閑話2 近くて遠い

 精鋭が数多く殺されるほど本腰を入れた暗殺。それで狙われたのが大貴族の子供だったということもあり、生徒たちが無事に帰れても学院はすぐには再開されなかった。

 その原因は、今回の一件で開戦派と穏健派の対立が暗殺合戦一歩手前まで進行してしまったことにある。

 勿論、国外への警戒が必要な現時点で最後の一線を越えるようなことはないが、社交の裏で暗殺者が行き交うかもしれないという緊張感は、多数の貴族の子供が通う学院の運営にまで影響を与えたのだ。

 それゆえの二週間の緊急休校。事情を知らぬ平民階級の子供たちは突然の休みに舞い上がり、そうではない貴族階級の子らは、緊張した面持ちで我が家へと帰って行った。

 学院のない空白の時間。ほとんどの生徒は娯楽などに時間を費やす。しかし―――

「おい、集中が乱れてんぞ」

「仕方ないじゃない。まだ眠いのよ」

 休みの日、それもまだ早朝。皆が立ち止まっている時に、先へ先へと進む者がいた。シャルロット=フォン=グラディウスである。

 襲撃事件で実際に命を狙われた彼女は、特別に使用許可を得た学院の体育館で、魔力回路を組み上げる練習をしていた。それを見るのは、シャルロット同様眠そうな目を擦るフェリクスだ。

「あー、また乱れてる。はいやり直しな」

「その容姿と恰好と態度と声で言われると、本っ当に腹立たしいわね!」

「それ全部じゃね!?」

 怒り散らすシャルロットの視界には、椅子を四つ横並べにして寝転がるフェリクスが映る。

 シャルロット以上に眠そうな様子のその男は、ボサボサの髪の毛も気にせずに大あくびをかまし、寝心地が悪そうな椅子の上でしきりに身体をモゾモゾさせている。とてもではないが襲撃時に圧倒的な強さを見せた男とは思えないその醜態に、シャルロットはため息を隠せなかった。

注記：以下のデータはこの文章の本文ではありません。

(** Adding an image: the tree stays well formed, gets exactly the fresh numbers, with count zero, and the path
    of the file leads to the entry that is returned; it points to the image, unless
    the file was there before.  Every path that led to a file still does. *)
Record added (dir dir' : list dfuse_entry_t) (counter counter' : Z) (path : list (list ascii)) (img : lookup_t) (r : option Z)
    : Prop := Added {
  ad_ok : dir_ok dir';
  ad_counter : counter <= counter';
  ad_refs : refs dir' ≡ₚ ((fun i => (i, 0)) <$> seqZ counter (counter' - counter)) ++ refs dir;
  ad_walk : exists e lu, walk dir' path = Some e /\ r = Some (de_ino e) /\ de_img e = Some lu
            /\ (walk dir path = None -> lu = img /\ counter <= de_ino e)
            /\ (forall e0, walk dir path = Some e0 -> e = e0);
  ad_frame : forall q e lu, walk dir q = Some e -> de_img e = Some lu -> walk dir' q = Some e;
}.

Lemma ad_inos dir dir' counter counter' path img r :
  added dir dir' counter counter' path img r -> inos dir' ≡ₚ seqZ counter (counter' - counter) ++ inos dir.
Proof. intros H. rewrite !inos_refs, (ad_refs _ _ _ _ _ _ _ H), fmap_app, <- list_fmap_compose. by rewrite list_fmap_id. Qed.
Lemma dir_ok_entry dir e : dir_ok dir -> e ∈ dir -> entry_ok e.
Proof. intros [_ H] He. rewrite list.Forall_forall in H. by apply H. Qed.
Lemma entry_ok_file e lu : entry_ok e -> de_img e = Some lu -> hasColon (de_name e) /\ de_child e = [].
Proof. intros [n s i r img child _ _ H] He. cbn in *. by subst. Qed.
Lemma entry_ok_dir e : entry_ok e -> de_img e = None -> ~ hasColon (de_name e) /\ dir_ok (de_child e).
Proof. intros [n s i r img child H1 H2 H] He. cbn in *. by subst. Qed.
Lemma dirLookup_none dir p : dirLookup dir p = None -> (p ∉ map de_name dir).
Proof.
  induction dir as [|x dir IH]; cbn; [by intros _ ?%elem_of_nil|]. case_bool_decide; [done|].
  intros Hn [->|Hi]%elem_of_cons; [done|]. by apply IH.
Qed.

Lemma walk_skip x dir q e : walk dir q = Some e -> dirLookup dir (de_name x) = None -> walk (x :: dir) q = Some e.
Proof.
  destruct q as [|p q]; [done|]. cbn [walk dirLookup]. intros Hw Hn. case_bool_decide as E; [|done].
  by rewrite <- E, Hn in Hw.
Qed.
Lemma dirLookup_other l1 x y l2 p : de_name x = de_name y -> p <> de_name x -> dirLookup (l1 ++ x :: l2) p = dirLookup (l1 ++ y :: l2) p.
Proof.
  intros Hn Hp. induction l1 as [|z l1 IH]; cbn; [|by rewrite IH]. rewrite !bool_decide_eq_false_2 by congruence. done.
Qed.
(** One part of the path: a directory that is new, or one that is there. *)
Lemma added_newdir dir child counter counter' p path img r :
  path <> [] -> ~ hasColon p -> dir_ok dir -> dirLookup dir p = None -> added [] child (counter + 1) counter' path img r ->
  added dir (DEntry p 0 counter 0 None child :: dir) counter counter' (p :: path) img r.
Proof.
  intros Hne Hp [Hnd Hok] Hl [[Hcn Hco] Hle Hin (e & lu & Hw & Hr & Hi & Hnew & _) _]. split.
  - split; constructor; [by apply dirLookup_none|done| |done]. by constructor.
  - lia.
  - unfold refs at 1. cbn [map concat refsOf app]. fold (refs child) (refs dir). rewrite Hin. cbn [refs map concat].
    rewrite app_nil_r, (seqZ_cons counter) by lia. rewrite fmap_cons, <- app_comm_cons.
    replace (Z.pred (counter' - counter)) with (counter' - (counter + 1)) by lia. by rewrite <- Z.add_1_r.
  - exists e, lu. split_and!; [|done..| |].
    + rewrite (walk_cons _ _ _ (DEntry p 0 counter 0 None child)); [done..| |done]. cbn. by rewrite bool_decide_eq_true_2.
    + intros _. destruct Hnew as [-> ?]; [by destruct path|]. split; [done|lia].
    + intros e0 H. cbn [walk] in H. by rewrite Hl in H.
  - intros q x lux Hx _. by apply walk_skip.
Qed.
Lemma added_olddir dir e child counter counter' p path img r :
  path <> [] -> ~ hasColon p -> dir_ok dir -> dirLookup dir p = Some e ->
  added (de_child e) child counter counter' path img r -> added dir (setChild dir p child) counter counter' (p :: path) img r.
Proof.
  intros Hne Hp Hdir Hl [Hc Hle Hin (x & lu & Hw & Hr & Hi & Hnew & Hold) Hfr].
  destruct (dirLookup_in _ _ _ Hl) as [He <-]. destruct (setChild_split _ _ _ child Hl) as (l1 & l2 & -> & Hl1 & ->).
  assert (de_img e = None) as Himg.
  { destruct (de_img e) eqn:E; [|done]. by destruct (entry_ok_file e _ (dir_ok_entry _ _ Hdir He) E). }
  destruct Hdir as [Hnd Hok]. destruct e as [n s i rc im ch]. cbn [de_name de_size de_ino de_refcount de_img de_child] in *.
  subst im. split.
  - split; [by rewrite map_app in *|]. apply list.Forall_app in Hok as [H1 [_ H2]%list.Forall_cons].
    apply list.Forall_app. split; [done|]. constructor; [|done]. destruct Hc. by constructor.
  - done.
  - rewrite !refs_middle. cbn [refsOf]. fold (refs child) (refs ch). rewrite Hin. cbn [app].
    rewrite <- app_assoc. by rewrite Permutation_middle.
  - exists x, lu. rewrite (walk_cons _ _ _ (DEntry n s i rc None child)); [|done| |done].
    2: { by eapply (dirLookup_split _ l1 (DEntry n s i rc None child)). }
    by rewrite (walk_cons _ _ _ (DEntry n s i rc None ch)).
  - intros q y luy Hq Hy. set (old := DEntry n s i rc None ch) in *. set (new := DEntry n s i rc None child) in *.
    destruct q as [|q0 q]; [done|]. destruct (decide (q0 = n)) as [->|Hq0].
    + assert (dirLookup (l1 ++ new :: l2) n = Some new) as Hn by by eapply (dirLookup_split _ l1 new).
      cbn [walk] in Hq |- *. rewrite Hn. rewrite Hl in Hq. destruct q as [|q1 q]; [|by apply (Hfr _ _ luy)].
      apply (inj Some) in Hq as <-. done.
    + cbn [walk] in Hq |- *. by rewrite (dirLookup_other l1 new old l2).
Qed.
Lemma addImage_ok rid img parts : forall counter dir dir' counter' r,
  parts_ok parts -> dir_ok dir -> addImage counter dir parts rid img = (dir', counter', r) ->
  added dir dir' counter counter' (filePath parts rid) img r.
Proof.
  induction parts as [|p parts IH]; intros counter dir dir' counter' r [Hcol Hlast] Hdir Hadd; [done|].
  apply list.Forall_cons in Hcol as [Hp Hcol]. destruct parts as [|q parts].
  - cbn [addImage filePath] in *. cbn in Hlast. pose proof (fileName_colon p rid Hlast) as Hfile.
    destruct (dirLookup dir (fileName p rid)) as [e|] eqn:El.
    + destruct (dirLookup_in _ _ _ El) as [He Hn]. destruct (de_img e) as [lu|] eqn:Ei.
      * injection Hadd as <- <- <-. split; [done|done|by rewrite Z.sub_diag| |done]. exists e, lu. cbn [walk]. rewrite El.
        split_and!; [done..|congruence].
      * destruct (entry_ok_dir e (dir_ok_entry _ _ Hdir He) Ei) as [Hno _]. by rewrite Hn in Hno.
    + injection Hadd as <- <- <-. destruct Hdir as [Hnd Hok]. split.
      * split; constructor; [by apply dirLookup_none|done| |done]. constructor; [constructor..|done].
      * lia.
      * replace (counter + 1 - counter) with 1 by lia. by rewrite seqZ_cons by lia.
      * eexists _, img. cbn [walk dirLookup de_name]. rewrite bool_decide_eq_true_2 by done. by rewrite El.
      * intros q x lux Hx _. by apply walk_skip.
  - change (addImage counter dir (p :: q :: parts) rid img) with
      (match dirLookup dir p with
       | None => let '(child, counter', r) := addImage (counter + 1) [] (q :: parts) rid img in
                 (DEntry p 0 counter 0 None child :: dir, counter', r)
       | Some e => let '(child, counter', r) := addImage counter (de_child e) (q :: parts) rid img in
                   (setChild dir p child, counter', r)
       end) in Hadd. rewrite filePath_cons.
    assert (parts_ok (q :: parts)) as Hq by done. destruct (dirLookup dir p) as [e|] eqn:El.
    + destruct (addImage counter (de_child e) (q :: parts) rid img) as [[child c'] r'] eqn:Ea. injection Hadd as <- <- <-.
      apply (added_olddir dir e); [apply filePath_ne|done..|]. apply IH; [done| |done].
      destruct (dirLookup_in _ _ _ El) as [He Hn]. pose proof (dir_ok_entry _ _ Hdir He) as Hent.
      destruct (de_img e) eqn:Ei; [|by apply entry_ok_dir].
      destruct (entry_ok_file e _ Hent Ei) as [Hc _]. by rewrite Hn in Hc.
    + destruct (addImage (counter + 1) [] (q :: parts) rid img) as [[child c'] r'] eqn:Ea. injection Hadd as <- <- <-.
      apply added_newdir; [apply filePath_ne|done..|]. apply IH; [done| |done]. split; constructor.
Qed.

 またあの状態に戻ってほしいとは思わないが、もう少しまともにならないものかと。

「敷き布団持ってくれば良かったかなぁ、これは」

「………なら体育館の端に集められたマットでも使えばいいじゃない」

「お前ッ、天才かよ!!」

「あんたが馬鹿なのよ!!」

 堪らず叫び声を上げるシャルロット。その頃にはフェリクスは積み重なったマットのそばに移動していた。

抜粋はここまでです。